> [TASK DIRECTIONS]: Among the entries that follow, how many lines contain the word "bitwidth"? Give the number alone.

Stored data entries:
┌──
(* ===== verification/Counters.v ===== *)
(** * Counters and registers (include/bm/bm_sim/counters.h, src/bm_sim/counters.cpp, src/bm_sim/stateful.cpp)

    Byte and packet counters, of 64 bits, and arrays of them. The atomic types
    are plain values here: each operation is one step. Then arrays of registers. *)

From S2P Require Import Prelude Data.

Module Counters.

Record Counter := { bytes : Z; packets : Z }.

#[export] Instance Counter_eq_dec : EqDecision Counter.
Proof. solve_decision. Defined.

Definition zero : Counter := {| bytes := 0; packets := 0 |}.

(** [increment_counter], given [pkt.get_ingress_length()]. *)
Definition increment_counter (c : Counter) (ingress_length : Z) : Counter :=
  {| bytes := u64 (bytes c + ingress_length); packets := u64 (packets c + 1) |}.

Definition query_counter (c : Counter) : Z * Z := (bytes c, packets c).

Definition reset_counter (_ : Counter) : Counter := zero.

Definition write_counter (_ : Counter) (bytes packets : Z) : Counter :=
  {| bytes := u64 bytes; packets := u64 packets |}.

Definition CounterArray := list Counter.

Definition new (size : Z) : CounterArray := replicate (Z.to_nat size) zero.
Definition get_counter (a : CounterArray) (idx : Z) : option Counter := vget a idx.
Definition reset_counters (a : CounterArray) : CounterArray := reset_counter <$> a.

(** A sequence of packets of given lengths. *)
Definition count (c : Counter) (lengths : list Z) : Counter := foldl increment_counter c lengths.

Lemma count_spec lengths : ∀ c,
  query_counter (count c lengths) =
    (if decide (lengths = []) then bytes c else u64 (bytes c + foldr Z.add 0 lengths),
     if decide (lengths = []) then packets c else u64 (packets c + Z.of_nat (length lengths))).
Proof.
  unfold count. induction lengths as [|n lengths IH]; intros c; [done|].
  cbn [foldl]. rewrite IH. rewrite (decide_False (P := n :: lengths = [])) by done.
  rewrite (decide_False (P := n :: lengths = [])) by done. cbn [foldr length bytes packets increment_counter].
  destruct (decide (lengths = [])) as [->|Hne]; cbn [foldr length].
  - by rewrite Z.add_0_r.
  - unfold wrap. rewrite !Z.add_mod_idemp_l by done. do 2 f_equal; lia.
Qed.
End Counters.

(** * Registers (include/bm/bm_sim/stateful.h, src/bm_sim/stateful.cpp)

    Arrays of registers of some width. A write masks the value, and calls the
    notifiers of the array with the index written: the index is returned. The
    locks that [RegisterSync] takes are left out, the arrays it takes them for
    are kept. *)

Module Registers.

Record RegisterArray := { bitwidth : Z; registers : list Data.Data }.

Definition new_register : Data.Data := {| Data.value := 0; Data.arith := true |}.

Definition new (size bitwidth : Z) : RegisterArray :=
  {| bitwidth := bitwidth; registers := replicate (Z.to_nat size) new_register |}.

Definition size (a : RegisterArray) : Z := Z.of_nat (length (registers a)).

(** [operator[]] and [at], which fail the same way here. *)
Definition at_ (a : RegisterArray) (idx : Z) : option Data.Data := vget (registers a) idx.

(** The mask of a register of [nbits] bits. *)
Definition register_mask (nbits : Z) : Z := Z.shiftl 1 nbits - 1.

(** [Register::export_bytes], on a new value. *)
Definition export_bytes (nbits value : Z) : Data.Data :=
  {| Data.value := Z.land value (register_mask nbits); Data.arith := true |}.

(** [Data::set] on a register: also the index that the notifiers are called with. *)
Definition set (a : RegisterArray) (idx value : Z) : option (RegisterArray * Z) :=
  rs ← vset (registers a) idx (export_bytes (bitwidth a) value);
  Some ({| bitwidth := bitwidth a; registers := rs |}, idx).

Definition reset_state (a : RegisterArray) : RegisterArray := new (size a) (bitwidth a).

(** [RegisterSync]: the arrays to lock. *)
Definition RegisterSync : Type := list Z.

Definition add_register_array (s : RegisterSync) (array : Z) : RegisterSync :=
  if decide (array ∈ s) then s else s ++ [array].

Definition merge_from (s other : RegisterSync) : RegisterSync := foldl add_register_array s other.

(** ** Proof *)

(** Every register holds a number of the width of its array. *)
Definition array_ok (a : RegisterArray) : Prop :=
  0 ≤ bitwidth a ∧ Forall (λ d, 0 ≤ Data.value d < 2 ^ bitwidth a ∧ Data.arith d = true) (registers a).

Lemma register_mask_wrap nbits v : 0 ≤ nbits → Z.land v (register_mask nbits) = wrap nbits v.
Proof. intros Hn. unfold register_mask, wrap. rewrite Z.shiftl_1_l, <-Z.land_ones by done. f_equal. rewrite Z.ones_equiv. lia. Qed.

Lemma new_array_ok n w : 0 ≤ w → array_ok (new n w).
Proof.
  intros Hw. split; [done|]. apply Forall_replicate. cbn. split; [|done]. split; [lia|]. apply Z.pow_pos_nonneg; lia.
Qed.

Lemma set_array_ok a idx v a' i : array_ok a → set a idx v = Some (a', i) → array_ok a' ∧ i = idx ∧ bitwidth a' = bitwidth a ∧
  ∀ j, at_ a' j = if decide (j = idx) then Some (export_bytes (bitwidth a) v) else at_ a j.
Proof.
  intros [Hw Ha] E. unfold set in E. destruct (vset _ _ _) as [rs|] eqn:Ev; [|done]. injection E as <- <-.
  split; [|split; [done|split; [done|]]]; cbn.
  - split; [done|]. apply vset_inv in Ev as [_ ->]. cbn. apply Forall_insert; [done|]. cbn. rewrite register_mask_wrap by done.
    split; [by apply wrap_range|done].
  - intros j. unfold at_. cbn. apply (vget_vset _ _ _ _ j Ev).
Qed.

Lemma merge_from_elem s other x : x ∈ merge_from s other ↔ x ∈ s ∨ x ∈ other.
Proof.
  unfold merge_from. revert s. induction other as [|y other IH]; intros s; cbn [foldl]; [set_solver|]. rewrite IH. unfold add_register_array.
  case_decide; set_solver.
Qed.

Lemma merge_from_NoDup s other : NoDup s → NoDup (merge_from s other).
Proof.
  unfold merge_from. revert s. induction other as [|y other IH]; intros s Hs; cbn [foldl]; [done|]. apply IH. unfold add_register_array.
  case_decide; [done|]. apply NoDup_app. split; [done|]. split; [set_solver|]. apply NoDup_singleton.
Qed.
End Registers.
└──
> [EXERCISE RESPONSE]: 9